Semioptila dolicholoba

Scientific classification
- Kingdom: Animalia
- Phylum: Arthropoda
- Class: Insecta
- Order: Lepidoptera
- Family: Himantopteridae
- Genus: Semioptila
- Species: S. dolicholoba
- Binomial name: Semioptila dolicholoba Hampson, 1920

= Semioptila dolicholoba =

- Authority: Hampson, 1920

Species of moth

Semioptila dolicholoba is a moth in the Himantopteridae family. It was described by George Hampson in 1920. It is found in Malawi.

The wingspan is 24–26 mm.

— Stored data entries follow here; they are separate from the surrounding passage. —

(** * big3-record: the normalisation and derivation pipeline

    A shallow embedding of [src/timeRange.ts] (timestamp parsing),
    [src/sheetApi.ts] (row decoding), [src/ChartCard.tsx] (sort, forward-fill,
    per-point total and body-weight ratio) and [src/App.tsx] (latest row,
    latest body weight, personal bests and their ratios).

    JavaScript numbers are IEEE 754 binary64 values: they are modelled by
    Rocq's primitive [float], whose operations are the same binary64
    operations.  A [Date] with a valid time value is modelled by that time
    value, an integer number of milliseconds ([Z]); an invalid [Date] and
    [null] are [None].  Strings are sequences of code units below 256. *)

From Stdlib Require Import ZArith List String Ascii Bool Lia.
From Stdlib Require Import Permutation Sorted.
From Stdlib Require Import Floats.
Import ListNotations.

Set Warnings "-inexact-float".

(* ================================================================== *)
(** ** The parts of the ECMAScript runtime the program calls            *)
(* ================================================================== *)

Module JS.

Local Open Scope float_scope.

(** [Number.isFinite]: neither NaN nor an infinity. *)
Definition Number_isFinite (x : float) : bool := is_finite x.

(** The double nearest to an integer (exact below 2^53). *)
Definition Z2float (z : Z) : float := SF2Prim (binary_normalize prec emax z 0 false).

(** [Math.round]: the nearest integer, ties towards +infinity; the sign of a
    zero result is the sign of the argument. *)
Definition Math_round (x : float) : float :=
  match Prim2SF x with
  | S754_finite s m e =>
      if (0 <=? e)%Z then x
      else
        let k := (- e)%Z in
        let sm := if s then Zneg m else Zpos m in
        let n := Z.shiftr (2 * sm + 2 ^ k) (k + 1) in
        if (n =? 0)%Z then (if s then neg_zero else zero) else Z2float n
  | _ => x
  end.

(** [Math.max] over the spread of an array: starts from -infinity, NaN is
    contagious, and +0 is larger than -0. *)
Definition max_step (highest number : float) : float :=
  if is_nan highest then highest
  else if is_nan number then nan
  else if is_zero number && is_zero highest && get_sign highest && negb (get_sign number)
       then number
  else if highest <? number then number
  else highest.

Definition Math_max (values : list float) : float :=
  fold_left max_step values neg_infinity.

(** [Math.min] over the spread of an array: starts from +infinity, NaN is
    contagious, and -0 is smaller than +0. *)
Definition min_step (lowest number : float) : float :=
  if is_nan lowest then lowest
  else if is_nan number then nan
  else if is_zero number && is_zero lowest && get_sign number && negb (get_sign lowest)
       then number
  else if number <? lowest then number
  else lowest.

Definition Math_min (values : list float) : float :=
  fold_left min_step values infinity.

(** ToIntegerOrInfinity on a finite number: the fraction is dropped. *)
Definition truncZ (x : float) : Z :=
  match Prim2SF x with
  | S754_finite s m e =>
      let a := Z.shiftl (Zpos m) e in
      if s then (- a)%Z else a
  | _ => 0%Z
  end.

(** TimeClip, as applied by [new Date(ms)]: [None] is the NaN time value of
    an invalid Date. *)
Definition TimeClip (t : float) : option Z :=
  if negb (Number_isFinite t) then None
  else if 8.64e15 <? abs t then None
  else Some (truncZ t).

(** *** Strings *)

Definition is_empty (s : string) : bool :=
  match s with EmptyString => true | _ => false end.

(** WhiteSpace and LineTerminator code units below 256. *)
Definition is_ws (c : ascii) : bool :=
  let n := nat_of_ascii c in
  ((9 <=? n) && (n <=? 13) || (n =? 32) || (n =? 160))%nat.

Fixpoint trimStart (s : string) : string :=
  match s with
  | String c s' => if is_ws c then trimStart s' else s
  | EmptyString => EmptyString
  end.

Fixpoint trimEnd (s : string) : string :=
  match s with
  | EmptyString => EmptyString
  | String c s' =>
      match trimEnd s' with
      | EmptyString => if is_ws c then EmptyString else String c EmptyString
      | t => String c t
      end
  end.

(** [String.prototype.trim] *)
Definition trim (s : string) : string := trimEnd (trimStart s).

(** [s.replace(/\//g, "-")] *)
Fixpoint replace_slashes (s : string) : string :=
  match s with
  | EmptyString => EmptyString
  | String c s' =>
      String (if Ascii.eqb c "/"%char then "-"%char else c) (replace_slashes s')
  end.

(** [s.substring(n)]: the string from position [n] on, empty past the end. *)
Fixpoint substring_from (n : nat) (s : string) : string :=
  match n, s with
  | O, _ => s
  | S n', String _ s' => substring_from n' s'
  | S _, EmptyString => EmptyString
  end.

The head, thorax and abdomen are fulvous (tawny) orange, the last dorsally suffused with chocolate brown except the terminal segment. The antennae are black brown and the legs are brown. The forewings are fulvous orange below the costa to near the end of the cell, in the cell to the origin of vein 2 and below vein 2 to the termen, the costa and rest of the wing are dark brown, leaving a little orange above the base of vein 2 and at the termen extending to just below vein 2. A round fulvous-orange spot is found beyond the discocellulars. The hindwings are fulvous orange to the lobe, then black brown with a large, somewhat elliptical fulvous-orange spot on the lobe, its inner edge produced inwards to a spur above vein 4.